* Task details *
In the entries that follow, the first line to write out is the one containing "sb_stop : bool;", and the last is the one containing "so_qlen : Z;". Reproduce that stretch exactly, with nothing before or after it.

* Source records *
_ _ _ _
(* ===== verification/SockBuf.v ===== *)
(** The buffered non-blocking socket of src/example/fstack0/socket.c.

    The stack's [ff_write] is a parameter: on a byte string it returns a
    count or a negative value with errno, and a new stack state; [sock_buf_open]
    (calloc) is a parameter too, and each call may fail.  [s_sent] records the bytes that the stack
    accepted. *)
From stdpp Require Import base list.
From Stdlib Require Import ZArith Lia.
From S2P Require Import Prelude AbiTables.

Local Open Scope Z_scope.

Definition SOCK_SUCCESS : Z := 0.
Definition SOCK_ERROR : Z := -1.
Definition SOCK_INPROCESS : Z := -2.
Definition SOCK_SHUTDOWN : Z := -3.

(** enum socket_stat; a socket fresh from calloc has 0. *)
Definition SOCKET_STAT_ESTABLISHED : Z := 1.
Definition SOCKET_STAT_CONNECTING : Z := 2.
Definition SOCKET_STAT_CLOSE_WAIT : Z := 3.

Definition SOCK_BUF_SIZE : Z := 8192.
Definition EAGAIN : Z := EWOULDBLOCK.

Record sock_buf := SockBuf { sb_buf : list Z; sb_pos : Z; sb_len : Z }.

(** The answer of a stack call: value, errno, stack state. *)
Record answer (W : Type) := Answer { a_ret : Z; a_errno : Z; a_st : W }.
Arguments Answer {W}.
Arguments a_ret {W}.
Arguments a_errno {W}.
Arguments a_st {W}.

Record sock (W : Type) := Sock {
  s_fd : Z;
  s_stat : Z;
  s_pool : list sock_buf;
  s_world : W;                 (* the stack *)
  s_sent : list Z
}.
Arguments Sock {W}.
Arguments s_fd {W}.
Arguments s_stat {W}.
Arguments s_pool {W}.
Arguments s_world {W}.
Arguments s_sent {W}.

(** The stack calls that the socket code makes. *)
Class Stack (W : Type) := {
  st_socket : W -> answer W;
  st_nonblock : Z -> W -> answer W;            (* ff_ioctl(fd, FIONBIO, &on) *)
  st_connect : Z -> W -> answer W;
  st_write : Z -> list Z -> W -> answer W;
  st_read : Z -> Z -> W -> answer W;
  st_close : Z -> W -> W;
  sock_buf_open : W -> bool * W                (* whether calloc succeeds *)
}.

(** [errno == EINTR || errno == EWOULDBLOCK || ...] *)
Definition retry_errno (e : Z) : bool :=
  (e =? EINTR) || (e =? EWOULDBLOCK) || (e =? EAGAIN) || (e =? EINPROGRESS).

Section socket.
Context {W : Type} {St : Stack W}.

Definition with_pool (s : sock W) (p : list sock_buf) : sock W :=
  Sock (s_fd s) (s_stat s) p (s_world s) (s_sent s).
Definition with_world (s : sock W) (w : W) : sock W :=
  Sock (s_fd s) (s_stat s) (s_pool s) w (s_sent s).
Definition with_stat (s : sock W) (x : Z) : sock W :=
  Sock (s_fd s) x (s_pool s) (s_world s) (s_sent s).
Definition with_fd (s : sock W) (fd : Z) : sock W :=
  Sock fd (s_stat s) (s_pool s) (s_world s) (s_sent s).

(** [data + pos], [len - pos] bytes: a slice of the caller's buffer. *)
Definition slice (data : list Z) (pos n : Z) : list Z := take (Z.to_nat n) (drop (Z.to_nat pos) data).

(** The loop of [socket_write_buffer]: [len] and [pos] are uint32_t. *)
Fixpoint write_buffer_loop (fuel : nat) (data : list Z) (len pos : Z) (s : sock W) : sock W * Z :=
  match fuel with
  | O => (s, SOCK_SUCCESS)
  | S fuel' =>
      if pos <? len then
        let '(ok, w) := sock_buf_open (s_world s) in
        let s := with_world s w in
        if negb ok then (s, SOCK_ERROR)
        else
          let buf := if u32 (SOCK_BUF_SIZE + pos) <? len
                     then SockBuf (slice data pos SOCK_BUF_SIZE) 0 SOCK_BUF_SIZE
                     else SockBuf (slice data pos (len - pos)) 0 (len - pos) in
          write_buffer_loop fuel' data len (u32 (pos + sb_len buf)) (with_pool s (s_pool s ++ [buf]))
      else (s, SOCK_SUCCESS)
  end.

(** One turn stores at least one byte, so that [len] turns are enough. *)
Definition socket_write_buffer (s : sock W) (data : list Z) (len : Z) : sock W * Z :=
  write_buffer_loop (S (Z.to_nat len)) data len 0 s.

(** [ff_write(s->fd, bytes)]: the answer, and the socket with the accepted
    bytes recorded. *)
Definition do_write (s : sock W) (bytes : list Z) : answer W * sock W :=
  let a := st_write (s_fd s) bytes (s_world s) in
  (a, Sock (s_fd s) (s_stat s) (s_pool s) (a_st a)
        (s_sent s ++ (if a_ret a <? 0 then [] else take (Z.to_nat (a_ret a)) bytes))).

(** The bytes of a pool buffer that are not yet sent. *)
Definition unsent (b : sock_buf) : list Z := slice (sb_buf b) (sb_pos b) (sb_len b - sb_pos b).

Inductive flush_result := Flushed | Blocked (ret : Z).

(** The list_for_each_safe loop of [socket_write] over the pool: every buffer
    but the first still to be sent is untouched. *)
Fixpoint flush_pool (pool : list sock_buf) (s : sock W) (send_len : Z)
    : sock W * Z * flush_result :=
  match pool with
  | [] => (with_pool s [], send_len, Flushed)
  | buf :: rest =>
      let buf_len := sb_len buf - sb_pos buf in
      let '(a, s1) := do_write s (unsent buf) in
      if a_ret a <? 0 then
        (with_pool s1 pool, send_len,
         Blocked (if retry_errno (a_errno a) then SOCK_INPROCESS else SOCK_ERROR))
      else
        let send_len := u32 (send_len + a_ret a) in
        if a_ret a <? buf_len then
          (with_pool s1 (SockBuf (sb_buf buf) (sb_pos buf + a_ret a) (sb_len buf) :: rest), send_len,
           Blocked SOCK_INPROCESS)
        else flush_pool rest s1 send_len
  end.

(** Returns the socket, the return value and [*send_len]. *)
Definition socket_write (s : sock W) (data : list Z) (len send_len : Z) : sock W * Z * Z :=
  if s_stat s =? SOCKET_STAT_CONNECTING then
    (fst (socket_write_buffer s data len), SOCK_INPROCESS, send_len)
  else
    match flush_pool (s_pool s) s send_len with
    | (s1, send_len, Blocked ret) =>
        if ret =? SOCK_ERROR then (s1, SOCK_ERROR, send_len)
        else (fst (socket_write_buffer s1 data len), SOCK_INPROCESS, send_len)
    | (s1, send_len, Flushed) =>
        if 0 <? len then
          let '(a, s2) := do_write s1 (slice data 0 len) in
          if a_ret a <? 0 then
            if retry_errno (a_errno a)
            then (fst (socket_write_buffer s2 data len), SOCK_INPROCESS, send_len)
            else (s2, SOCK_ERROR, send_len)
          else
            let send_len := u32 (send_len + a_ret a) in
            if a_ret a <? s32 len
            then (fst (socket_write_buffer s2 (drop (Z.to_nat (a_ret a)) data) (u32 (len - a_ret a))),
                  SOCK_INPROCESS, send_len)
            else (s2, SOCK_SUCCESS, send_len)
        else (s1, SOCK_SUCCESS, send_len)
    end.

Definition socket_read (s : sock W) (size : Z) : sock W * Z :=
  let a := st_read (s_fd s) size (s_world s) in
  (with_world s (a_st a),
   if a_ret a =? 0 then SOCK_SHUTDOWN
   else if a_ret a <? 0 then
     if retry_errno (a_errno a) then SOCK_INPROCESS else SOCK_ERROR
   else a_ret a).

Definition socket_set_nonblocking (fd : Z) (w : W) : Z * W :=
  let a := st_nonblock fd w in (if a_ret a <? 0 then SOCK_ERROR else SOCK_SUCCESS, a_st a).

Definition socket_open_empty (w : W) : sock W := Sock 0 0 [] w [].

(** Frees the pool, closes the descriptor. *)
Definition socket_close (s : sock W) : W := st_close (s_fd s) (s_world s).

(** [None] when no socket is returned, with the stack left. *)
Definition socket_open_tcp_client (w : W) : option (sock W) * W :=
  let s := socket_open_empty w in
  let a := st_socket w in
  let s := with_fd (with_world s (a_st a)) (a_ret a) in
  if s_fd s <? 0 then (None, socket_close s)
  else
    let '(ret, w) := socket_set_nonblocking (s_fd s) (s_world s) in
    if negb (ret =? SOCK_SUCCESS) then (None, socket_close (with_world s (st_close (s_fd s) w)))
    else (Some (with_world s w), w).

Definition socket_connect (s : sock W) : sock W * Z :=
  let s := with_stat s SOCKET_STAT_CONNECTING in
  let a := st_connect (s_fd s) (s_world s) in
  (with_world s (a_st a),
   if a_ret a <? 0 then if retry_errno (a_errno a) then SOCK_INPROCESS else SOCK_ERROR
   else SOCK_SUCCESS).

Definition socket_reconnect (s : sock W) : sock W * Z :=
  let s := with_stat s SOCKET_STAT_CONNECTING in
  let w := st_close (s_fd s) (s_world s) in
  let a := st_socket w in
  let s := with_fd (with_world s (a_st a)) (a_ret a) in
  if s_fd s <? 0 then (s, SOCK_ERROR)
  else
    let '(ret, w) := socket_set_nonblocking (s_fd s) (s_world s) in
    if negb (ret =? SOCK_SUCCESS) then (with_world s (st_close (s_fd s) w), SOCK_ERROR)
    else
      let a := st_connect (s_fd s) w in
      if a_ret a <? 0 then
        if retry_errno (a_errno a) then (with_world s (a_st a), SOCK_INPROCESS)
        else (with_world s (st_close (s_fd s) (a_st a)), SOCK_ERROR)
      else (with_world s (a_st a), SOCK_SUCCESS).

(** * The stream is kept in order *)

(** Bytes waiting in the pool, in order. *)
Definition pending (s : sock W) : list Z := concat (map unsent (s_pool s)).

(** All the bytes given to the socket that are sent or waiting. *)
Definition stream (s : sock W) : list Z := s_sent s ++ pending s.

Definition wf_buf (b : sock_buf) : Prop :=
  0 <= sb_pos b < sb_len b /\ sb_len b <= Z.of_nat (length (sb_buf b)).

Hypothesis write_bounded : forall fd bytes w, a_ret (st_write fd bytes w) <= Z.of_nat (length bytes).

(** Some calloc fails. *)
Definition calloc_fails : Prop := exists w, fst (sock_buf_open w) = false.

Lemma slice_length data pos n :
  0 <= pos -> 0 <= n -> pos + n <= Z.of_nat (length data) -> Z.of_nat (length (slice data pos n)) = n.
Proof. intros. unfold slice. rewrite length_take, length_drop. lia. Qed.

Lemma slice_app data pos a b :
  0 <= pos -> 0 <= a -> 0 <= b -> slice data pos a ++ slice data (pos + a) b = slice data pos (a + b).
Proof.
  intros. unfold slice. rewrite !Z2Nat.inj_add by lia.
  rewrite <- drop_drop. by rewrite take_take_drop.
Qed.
_ _ _ _
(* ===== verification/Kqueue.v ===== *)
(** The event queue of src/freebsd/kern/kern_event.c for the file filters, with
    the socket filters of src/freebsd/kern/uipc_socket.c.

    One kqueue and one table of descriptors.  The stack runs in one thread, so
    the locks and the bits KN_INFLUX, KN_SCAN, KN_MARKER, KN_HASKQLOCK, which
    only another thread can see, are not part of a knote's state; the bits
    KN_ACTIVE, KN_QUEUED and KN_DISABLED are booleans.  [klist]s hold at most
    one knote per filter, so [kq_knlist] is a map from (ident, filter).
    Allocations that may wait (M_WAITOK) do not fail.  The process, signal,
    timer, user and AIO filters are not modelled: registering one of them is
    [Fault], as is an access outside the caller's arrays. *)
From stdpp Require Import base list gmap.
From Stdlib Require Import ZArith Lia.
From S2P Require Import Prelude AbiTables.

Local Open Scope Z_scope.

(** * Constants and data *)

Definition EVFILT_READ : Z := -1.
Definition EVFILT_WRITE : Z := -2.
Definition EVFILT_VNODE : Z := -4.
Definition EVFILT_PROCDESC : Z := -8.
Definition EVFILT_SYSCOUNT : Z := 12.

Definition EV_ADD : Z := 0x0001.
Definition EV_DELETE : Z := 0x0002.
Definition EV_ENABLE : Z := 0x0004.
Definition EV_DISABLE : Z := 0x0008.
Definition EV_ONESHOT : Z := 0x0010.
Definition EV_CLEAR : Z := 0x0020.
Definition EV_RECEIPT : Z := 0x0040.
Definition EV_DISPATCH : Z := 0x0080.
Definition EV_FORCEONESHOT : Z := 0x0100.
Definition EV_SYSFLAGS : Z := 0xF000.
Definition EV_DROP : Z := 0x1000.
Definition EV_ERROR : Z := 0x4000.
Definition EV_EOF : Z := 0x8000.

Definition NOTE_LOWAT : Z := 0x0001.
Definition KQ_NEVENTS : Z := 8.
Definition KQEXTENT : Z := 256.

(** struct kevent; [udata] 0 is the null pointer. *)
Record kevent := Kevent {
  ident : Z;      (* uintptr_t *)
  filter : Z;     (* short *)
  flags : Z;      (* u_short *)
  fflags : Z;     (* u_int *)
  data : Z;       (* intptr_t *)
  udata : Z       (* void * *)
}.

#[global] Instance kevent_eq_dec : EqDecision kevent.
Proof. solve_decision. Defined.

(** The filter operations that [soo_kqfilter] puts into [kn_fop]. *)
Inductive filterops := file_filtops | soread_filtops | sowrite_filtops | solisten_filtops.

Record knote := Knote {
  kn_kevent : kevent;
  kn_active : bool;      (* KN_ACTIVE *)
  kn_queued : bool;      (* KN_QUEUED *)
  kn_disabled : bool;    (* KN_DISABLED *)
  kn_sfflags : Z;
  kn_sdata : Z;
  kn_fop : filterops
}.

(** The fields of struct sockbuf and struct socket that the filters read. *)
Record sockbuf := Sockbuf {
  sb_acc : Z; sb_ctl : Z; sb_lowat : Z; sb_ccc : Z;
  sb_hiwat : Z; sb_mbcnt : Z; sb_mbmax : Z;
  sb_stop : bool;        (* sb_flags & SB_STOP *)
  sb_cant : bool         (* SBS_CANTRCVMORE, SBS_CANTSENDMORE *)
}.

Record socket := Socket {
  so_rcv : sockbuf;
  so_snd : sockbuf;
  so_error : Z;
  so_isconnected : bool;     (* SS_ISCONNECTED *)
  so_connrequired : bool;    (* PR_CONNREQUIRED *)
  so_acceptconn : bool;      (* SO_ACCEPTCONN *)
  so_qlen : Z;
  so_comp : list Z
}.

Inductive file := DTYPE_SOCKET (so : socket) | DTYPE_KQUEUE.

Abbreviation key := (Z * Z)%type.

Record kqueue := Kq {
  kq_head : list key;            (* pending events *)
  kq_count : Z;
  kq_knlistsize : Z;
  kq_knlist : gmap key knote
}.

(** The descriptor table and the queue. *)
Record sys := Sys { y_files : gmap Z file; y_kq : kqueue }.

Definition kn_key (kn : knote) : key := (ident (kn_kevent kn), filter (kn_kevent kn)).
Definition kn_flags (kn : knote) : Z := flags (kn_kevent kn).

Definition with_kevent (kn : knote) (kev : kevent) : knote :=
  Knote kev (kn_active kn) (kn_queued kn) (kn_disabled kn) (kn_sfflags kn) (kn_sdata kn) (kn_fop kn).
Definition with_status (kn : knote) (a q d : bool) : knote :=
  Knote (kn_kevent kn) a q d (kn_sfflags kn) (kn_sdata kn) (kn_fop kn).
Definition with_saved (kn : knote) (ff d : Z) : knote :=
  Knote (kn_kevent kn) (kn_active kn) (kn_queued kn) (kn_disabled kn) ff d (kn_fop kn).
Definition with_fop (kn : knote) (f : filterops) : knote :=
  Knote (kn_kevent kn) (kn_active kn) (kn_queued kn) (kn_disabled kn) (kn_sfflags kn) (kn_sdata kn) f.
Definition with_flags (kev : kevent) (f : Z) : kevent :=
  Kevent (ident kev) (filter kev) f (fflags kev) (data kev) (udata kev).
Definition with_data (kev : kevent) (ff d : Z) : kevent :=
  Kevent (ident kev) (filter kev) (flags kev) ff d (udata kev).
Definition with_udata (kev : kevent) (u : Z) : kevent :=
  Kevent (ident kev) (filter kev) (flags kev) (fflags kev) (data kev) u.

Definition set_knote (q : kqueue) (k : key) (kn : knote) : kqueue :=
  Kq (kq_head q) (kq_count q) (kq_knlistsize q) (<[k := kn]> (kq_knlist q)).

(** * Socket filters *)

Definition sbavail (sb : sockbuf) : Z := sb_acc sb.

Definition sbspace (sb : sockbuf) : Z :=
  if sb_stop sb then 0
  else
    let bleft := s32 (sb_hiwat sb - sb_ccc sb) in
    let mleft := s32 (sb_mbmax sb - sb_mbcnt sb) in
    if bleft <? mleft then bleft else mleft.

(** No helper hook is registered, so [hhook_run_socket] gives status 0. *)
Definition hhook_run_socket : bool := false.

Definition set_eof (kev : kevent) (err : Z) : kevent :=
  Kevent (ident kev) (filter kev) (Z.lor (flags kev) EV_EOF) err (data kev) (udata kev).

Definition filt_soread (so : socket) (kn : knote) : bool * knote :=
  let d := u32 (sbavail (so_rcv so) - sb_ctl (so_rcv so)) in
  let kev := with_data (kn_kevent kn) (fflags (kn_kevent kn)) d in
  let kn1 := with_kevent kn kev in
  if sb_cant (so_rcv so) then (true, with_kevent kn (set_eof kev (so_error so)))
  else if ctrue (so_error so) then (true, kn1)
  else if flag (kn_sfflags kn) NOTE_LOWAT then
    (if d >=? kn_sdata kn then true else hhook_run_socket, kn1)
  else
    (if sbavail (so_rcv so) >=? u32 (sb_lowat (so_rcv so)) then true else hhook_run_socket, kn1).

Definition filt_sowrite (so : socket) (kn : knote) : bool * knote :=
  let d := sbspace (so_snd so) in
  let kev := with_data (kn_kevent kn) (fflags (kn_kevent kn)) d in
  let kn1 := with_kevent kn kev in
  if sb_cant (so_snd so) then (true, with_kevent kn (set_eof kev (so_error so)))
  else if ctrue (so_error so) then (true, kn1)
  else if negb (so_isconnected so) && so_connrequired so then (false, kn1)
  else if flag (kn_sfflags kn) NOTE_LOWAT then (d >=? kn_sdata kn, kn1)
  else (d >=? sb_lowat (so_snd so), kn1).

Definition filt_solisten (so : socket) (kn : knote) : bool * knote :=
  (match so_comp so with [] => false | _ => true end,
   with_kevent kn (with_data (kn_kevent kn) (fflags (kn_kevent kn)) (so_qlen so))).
_ _ _ _
* The completed task *
  sb_stop : bool;        (* sb_flags & SB_STOP *)
  sb_cant : bool         (* SBS_CANTRCVMORE, SBS_CANTSENDMORE *)
}.

Record socket := Socket {
  so_rcv : sockbuf;
  so_snd : sockbuf;
  so_error : Z;
  so_isconnected : bool;     (* SS_ISCONNECTED *)
  so_connrequired : bool;    (* PR_CONNREQUIRED *)
  so_acceptconn : bool;      (* SO_ACCEPTCONN *)
  so_qlen : Z;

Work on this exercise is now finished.